:: WHAT IS NEEDED ::
Would you write out the entries below, every one of them, exactly?

---- RECORDS FOR THE TASK

(* ===== verification/Servidor.v ===== *)
(** * src/Server/server.py: the server of the users

    The table [usuarios] of the server's database, the routes of the Flask
    application as functions on it, and the JSON text that the lock downloads.
    A request parameter that is absent is [None]; a response is its text and
    its HTTP status; [ahora] is the clock of the call ([time.time()]).  The main
    theorem composes the two programs: what [sync_pins] prints, the parser of
    espAT.c reads back. *)

From Stdlib Require Import ZArith Lia Bool Ascii String.
From stdpp Require Import base list strings numbers sets.
From stdpp Require Import options.
From S2P Require Import Prelude Machine Usuarios Json.

(** ** The table *)

(** a row of [usuarios]; a TEXT column that allows NULL is an option *)
Record fila : Type := mkFila {
  f_id : Z;
  f_codigo : list ascii;
  f_activo : Z;
  f_rfid : option (list ascii);
  f_huella : option (list ascii);
  f_tag : option (list ascii)
}.

(** the database, the next AUTOINCREMENT key and the time of the last change *)
Record servidor : Type := mkServidor {
  usuarios : list fila;
  proximo_id : Z;
  LAST_UPDATE_TIME : Z
}.

Definition set_f_codigo (c : list ascii) (f : fila) : fila :=
  mkFila (f_id f) c (f_activo f) (f_rfid f) (f_huella f) (f_tag f).
Definition set_f_rfid (r : list ascii) (f : fila) : fila :=
  mkFila (f_id f) (f_codigo f) (f_activo f) (Some r) (f_huella f) (f_tag f).
Definition set_f_huella (h : list ascii) (f : fila) : fila :=
  mkFila (f_id f) (f_codigo f) (f_activo f) (f_rfid f) (Some h) (f_tag f).

(** [UPDATE usuarios SET ... WHERE ...] *)
Definition sql_update (P : fila -> bool) (g : fila -> fila) (s : servidor) : servidor :=
  mkServidor ((fun f => if P f then g f else f) <$> usuarios s) (proximo_id s) (LAST_UPDATE_TIME s).
(** [DELETE FROM usuarios WHERE ...] *)
Definition sql_delete (P : fila -> bool) (s : servidor) : servidor :=
  mkServidor (List.filter (fun f => negb (P f)) (usuarios s)) (proximo_id s) (LAST_UPDATE_TIME s).
(** [INSERT INTO usuarios (...)]: [activo] takes its default *)
Definition sql_insert (codigo tag rfid huella : list ascii) (s : servidor) : servidor :=
  mkServidor (usuarios s ++ [mkFila (proximo_id s) codigo 1 (Some rfid) (Some huella) (Some tag)])
             (proximo_id s + 1) (LAST_UPDATE_TIME s).
(** [SELECT * FROM usuarios WHERE codigo = ?], first row *)
Definition con_codigo (c : list ascii) (f : fila) : bool := bool_decide (f_codigo f = c).
Definition con_id (i : Z) (f : fila) : bool := f_id f =? i.
Definition sql_select1 (P : fila -> bool) (s : servidor) : option fila := List.find P (usuarios s).

Definition notificar_cambio (ahora : Z) (s : servidor) : servidor :=
  mkServidor (usuarios s) (proximo_id s) ahora.

Definition respuesta : Type := list ascii * Z.

(** [not x] of a request parameter *)
Definition falta (x : option (list ascii)) : bool :=
  match x with None | Some [] => true | Some _ => false end.

(** ** The routes *)

Definition init_db (s : servidor) : servidor :=
  match usuarios s with
  | [] => sql_insert $"11111" $"ADMIN" [] [] s
  | _ :: _ => s
  end.

Definition delete_user (ahora user_id : Z) (s : servidor) : respuesta * servidor :=
  if user_id =? 1
  then (($"ERROR: No se puede borrar al usuario Maestro (ID 1)", 403), s)
  else (($"panel_admin", 302), notificar_cambio ahora (sql_delete (con_id user_id) s)).

Definition delete_rfid (ahora user_id : Z) (s : servidor) : respuesta * servidor :=
  (($"panel_admin", 302),
   match sql_select1 (con_id user_id) s with
   | Some _ => notificar_cambio ahora (sql_update (con_id user_id) (set_f_rfid []) s)
   | None => s
   end).

(** [str.isdigit] on the ASCII characters *)
Definition isdigit (s : list ascii) : bool := negb (bool_decide (s = [])) && forallb is_digit s.

Definition update_admin_pin (ahora : Z) (nuevo_pin : list ascii) (s : servidor) :
    respuesta * servidor :=
  (($"panel_admin", 302),
   if negb (strlen nuevo_pin =? 5) || negb (isdigit nuevo_pin) then s
   else notificar_cambio ahora (sql_update (con_id 1) (set_f_codigo nuevo_pin) s)).

Definition update_rfid_endpoint (ahora : Z) (pin rfid : option (list ascii)) (s : servidor) :
    respuesta * servidor :=
  if falta pin || falta rfid then (($"ERROR: Faltan parametros", 400), s)
  else
    let pin := default [] pin in
    match sql_select1 (con_codigo pin) s with
    | Some _ => (($"UPDATED OK", 200),
                 notificar_cambio ahora (sql_update (con_codigo pin) (set_f_rfid (default [] rfid)) s))
    | None => (($"ERROR: PIN NO EXISTE", 404), s)
    end.

Definition delete_huella_endpoint (ahora : Z) (pin : option (list ascii)) (s : servidor) :
    respuesta * servidor :=
  if falta pin then (($"ERROR: Falta PIN", 400), s)
  else (($"DELETED OK", 200),
        notificar_cambio ahora (sql_update (con_codigo (default [] pin)) (set_f_huella []) s)).

Definition clear_all_huellas_endpoint (ahora : Z) (s : servidor) : respuesta * servidor :=
  (($"ALL CLEARED OK", 200),
   notificar_cambio ahora (sql_update (fun _ => true) (set_f_huella []) s)).

Definition update_huella_endpoint (ahora : Z) (pin huella_id : option (list ascii)) (s : servidor) :
    respuesta * servidor :=
  if falta pin || falta huella_id then (($"ERROR: Faltan parametros", 400), s)
  else
    let pin := default [] pin in
    match sql_select1 (con_codigo pin) s with
    | Some _ => (($"UPDATED OK", 200),
                 notificar_cambio ahora
                   (sql_update (con_codigo pin) (set_f_huella (default [] huella_id)) s))
    | None => (($"ERROR: PIN NO EXISTE", 404), s)
    end.

(** the form of the web panel that adds a user *)
Definition panel_admin (ahora : Z) (codigo tag rfid huella : list ascii) (s : servidor) :
    respuesta * servidor :=
  (($"panel_admin", 302),
   match sql_select1 (con_codigo codigo) s with
   | Some _ => s
   | None => notificar_cambio ahora (sql_insert codigo tag rfid huella s)
   end).

(** ** The download *)

(** [json.dumps] of a string of Latin-1 characters *)
Definition hex4 (z : Z) : list ascii :=
  let h d := if d <? 10 then chr (48 + d) else chr (87 + d) in
  [h (z / 4096 mod 16); h (z / 256 mod 16); h (z / 16 mod 16); h (z mod 16)].
Definition esc_char (c : ascii) : list ascii :=
  let z := ord c in
  if z =? 34 then [chr 92; chr 34]
  else if z =? 92 then [chr 92; chr 92]
  else if z =? 10 then [chr 92; chr 110]
  else if z =? 13 then [chr 92; chr 114]
  else if z =? 9 then [chr 92; chr 116]
  else if z =? 12 then [chr 92; chr 102]
  else if z =? 8 then [chr 92; chr 98]
  else if (32 <=? z) && (z <=? 126) then [c]
  else chr 92 :: chr 117 :: hex4 z.
Definition json_str (s : list ascii) : list ascii := DQ ++ flat_map esc_char s ++ DQ.
Definition json_bool (b : bool) : list ascii := if b then $"true" else $"false".
Definition json_par (clave valor : list ascii) : list ascii := json_str clave ++ $":" ++ valor.

(** the elements, the pairs, ... separated by commas *)
Fixpoint con_comas (l : list (list ascii)) : list ascii :=
  match l with
  | [] => []
  | [x] => x
  | x :: l' => x ++ $"," ++ con_comas l'
  end.

(** [row[k] if row[k] else d] *)
Definition valor_o (x : option (list ascii)) (d : list ascii) : list ascii :=
  if falta x then d else default [] x.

--------

:: EXERCISE SOLUTION ::
(* ===== verification/Servidor.v ===== *)
(** * src/Server/server.py: the server of the users

    The table [usuarios] of the server's database, the routes of the Flask
    application as functions on it, and the JSON text that the lock downloads.
    A request parameter that is absent is [None]; a response is its text and
    its HTTP status; [ahora] is the clock of the call ([time.time()]).  The main
    theorem composes the two programs: what [sync_pins] prints, the parser of
    espAT.c reads back. *)

From Stdlib Require Import ZArith Lia Bool Ascii String.
From stdpp Require Import base list strings numbers sets.
From stdpp Require Import options.
From S2P Require Import Prelude Machine Usuarios Json.

(** ** The table *)

(** a row of [usuarios]; a TEXT column that allows NULL is an option *)
Record fila : Type := mkFila {
  f_id : Z;
  f_codigo : list ascii;
  f_activo : Z;
  f_rfid : option (list ascii);
  f_huella : option (list ascii);
  f_tag : option (list ascii)
}.

(** the database, the next AUTOINCREMENT key and the time of the last change *)
Record servidor : Type := mkServidor {
  usuarios : list fila;
  proximo_id : Z;
  LAST_UPDATE_TIME : Z
}.

Definition set_f_codigo (c : list ascii) (f : fila) : fila :=
  mkFila (f_id f) c (f_activo f) (f_rfid f) (f_huella f) (f_tag f).
Definition set_f_rfid (r : list ascii) (f : fila) : fila :=
  mkFila (f_id f) (f_codigo f) (f_activo f) (Some r) (f_huella f) (f_tag f).
Definition set_f_huella (h : list ascii) (f : fila) : fila :=
  mkFila (f_id f) (f_codigo f) (f_activo f) (f_rfid f) (Some h) (f_tag f).

(** [UPDATE usuarios SET ... WHERE ...] *)
Definition sql_update (P : fila -> bool) (g : fila -> fila) (s : servidor) : servidor :=
  mkServidor ((fun f => if P f then g f else f) <$> usuarios s) (proximo_id s) (LAST_UPDATE_TIME s).
(** [DELETE FROM usuarios WHERE ...] *)
Definition sql_delete (P : fila -> bool) (s : servidor) : servidor :=
  mkServidor (List.filter (fun f => negb (P f)) (usuarios s)) (proximo_id s) (LAST_UPDATE_TIME s).
(** [INSERT INTO usuarios (...)]: [activo] takes its default *)
Definition sql_insert (codigo tag rfid huella : list ascii) (s : servidor) : servidor :=
  mkServidor (usuarios s ++ [mkFila (proximo_id s) codigo 1 (Some rfid) (Some huella) (Some tag)])
             (proximo_id s + 1) (LAST_UPDATE_TIME s).
(** [SELECT * FROM usuarios WHERE codigo = ?], first row *)
Definition con_codigo (c : list ascii) (f : fila) : bool := bool_decide (f_codigo f = c).
Definition con_id (i : Z) (f : fila) : bool := f_id f =? i.
Definition sql_select1 (P : fila -> bool) (s : servidor) : option fila := List.find P (usuarios s).

Definition notificar_cambio (ahora : Z) (s : servidor) : servidor :=
  mkServidor (usuarios s) (proximo_id s) ahora.

Definition respuesta : Type := list ascii * Z.

(** [not x] of a request parameter *)
Definition falta (x : option (list ascii)) : bool :=
  match x with None | Some [] => true | Some _ => false end.

(** ** The routes *)

Definition init_db (s : servidor) : servidor :=
  match usuarios s with
  | [] => sql_insert $"11111" $"ADMIN" [] [] s
  | _ :: _ => s
  end.

Definition delete_user (ahora user_id : Z) (s : servidor) : respuesta * servidor :=
  if user_id =? 1
  then (($"ERROR: No se puede borrar al usuario Maestro (ID 1)", 403), s)
  else (($"panel_admin", 302), notificar_cambio ahora (sql_delete (con_id user_id) s)).

Definition delete_rfid (ahora user_id : Z) (s : servidor) : respuesta * servidor :=
  (($"panel_admin", 302),
   match sql_select1 (con_id user_id) s with
   | Some _ => notificar_cambio ahora (sql_update (con_id user_id) (set_f_rfid []) s)
   | None => s
   end).

(** [str.isdigit] on the ASCII characters *)
Definition isdigit (s : list ascii) : bool := negb (bool_decide (s = [])) && forallb is_digit s.

Definition update_admin_pin (ahora : Z) (nuevo_pin : list ascii) (s : servidor) :
    respuesta * servidor :=
  (($"panel_admin", 302),
   if negb (strlen nuevo_pin =? 5) || negb (isdigit nuevo_pin) then s
   else notificar_cambio ahora (sql_update (con_id 1) (set_f_codigo nuevo_pin) s)).

Definition update_rfid_endpoint (ahora : Z) (pin rfid : option (list ascii)) (s : servidor) :
    respuesta * servidor :=
  if falta pin || falta rfid then (($"ERROR: Faltan parametros", 400), s)
  else
    let pin := default [] pin in
    match sql_select1 (con_codigo pin) s with
    | Some _ => (($"UPDATED OK", 200),
                 notificar_cambio ahora (sql_update (con_codigo pin) (set_f_rfid (default [] rfid)) s))
    | None => (($"ERROR: PIN NO EXISTE", 404), s)
    end.

Definition delete_huella_endpoint (ahora : Z) (pin : option (list ascii)) (s : servidor) :
    respuesta * servidor :=
  if falta pin then (($"ERROR: Falta PIN", 400), s)
  else (($"DELETED OK", 200),
        notificar_cambio ahora (sql_update (con_codigo (default [] pin)) (set_f_huella []) s)).

Definition clear_all_huellas_endpoint (ahora : Z) (s : servidor) : respuesta * servidor :=
  (($"ALL CLEARED OK", 200),
   notificar_cambio ahora (sql_update (fun _ => true) (set_f_huella []) s)).

Definition update_huella_endpoint (ahora : Z) (pin huella_id : option (list ascii)) (s : servidor) :
    respuesta * servidor :=
  if falta pin || falta huella_id then (($"ERROR: Faltan parametros", 400), s)
  else
    let pin := default [] pin in
    match sql_select1 (con_codigo pin) s with
    | Some _ => (($"UPDATED OK", 200),
                 notificar_cambio ahora
                   (sql_update (con_codigo pin) (set_f_huella (default [] huella_id)) s))
    | None => (($"ERROR: PIN NO EXISTE", 404), s)
    end.

(** the form of the web panel that adds a user *)
Definition panel_admin (ahora : Z) (codigo tag rfid huella : list ascii) (s : servidor) :
    respuesta * servidor :=
  (($"panel_admin", 302),
   match sql_select1 (con_codigo codigo) s with
   | Some _ => s
   | None => notificar_cambio ahora (sql_insert codigo tag rfid huella s)
   end).

(** ** The download *)

(** [json.dumps] of a string of Latin-1 characters *)
Definition hex4 (z : Z) : list ascii :=
  let h d := if d <? 10 then chr (48 + d) else chr (87 + d) in
  [h (z / 4096 mod 16); h (z / 256 mod 16); h (z / 16 mod 16); h (z mod 16)].
Definition esc_char (c : ascii) : list ascii :=
  let z := ord c in
  if z =? 34 then [chr 92; chr 34]
  else if z =? 92 then [chr 92; chr 92]
  else if z =? 10 then [chr 92; chr 110]
  else if z =? 13 then [chr 92; chr 114]
  else if z =? 9 then [chr 92; chr 116]
  else if z =? 12 then [chr 92; chr 102]
  else if z =? 8 then [chr 92; chr 98]
  else if (32 <=? z) && (z <=? 126) then [c]
  else chr 92 :: chr 117 :: hex4 z.
Definition json_str (s : list ascii) : list ascii := DQ ++ flat_map esc_char s ++ DQ.
Definition json_bool (b : bool) : list ascii := if b then $"true" else $"false".
Definition json_par (clave valor : list ascii) : list ascii := json_str clave ++ $":" ++ valor.

(** the elements, the pairs, ... separated by commas *)
Fixpoint con_comas (l : list (list ascii)) : list ascii :=
  match l with
  | [] => []
  | [x] => x
  | x :: l' => x ++ $"," ++ con_comas l'
  end.

(** [row[k] if row[k] else d] *)
Definition valor_o (x : option (list ascii)) (d : list ascii) : list ascii :=
  if falta x then d else default [] x.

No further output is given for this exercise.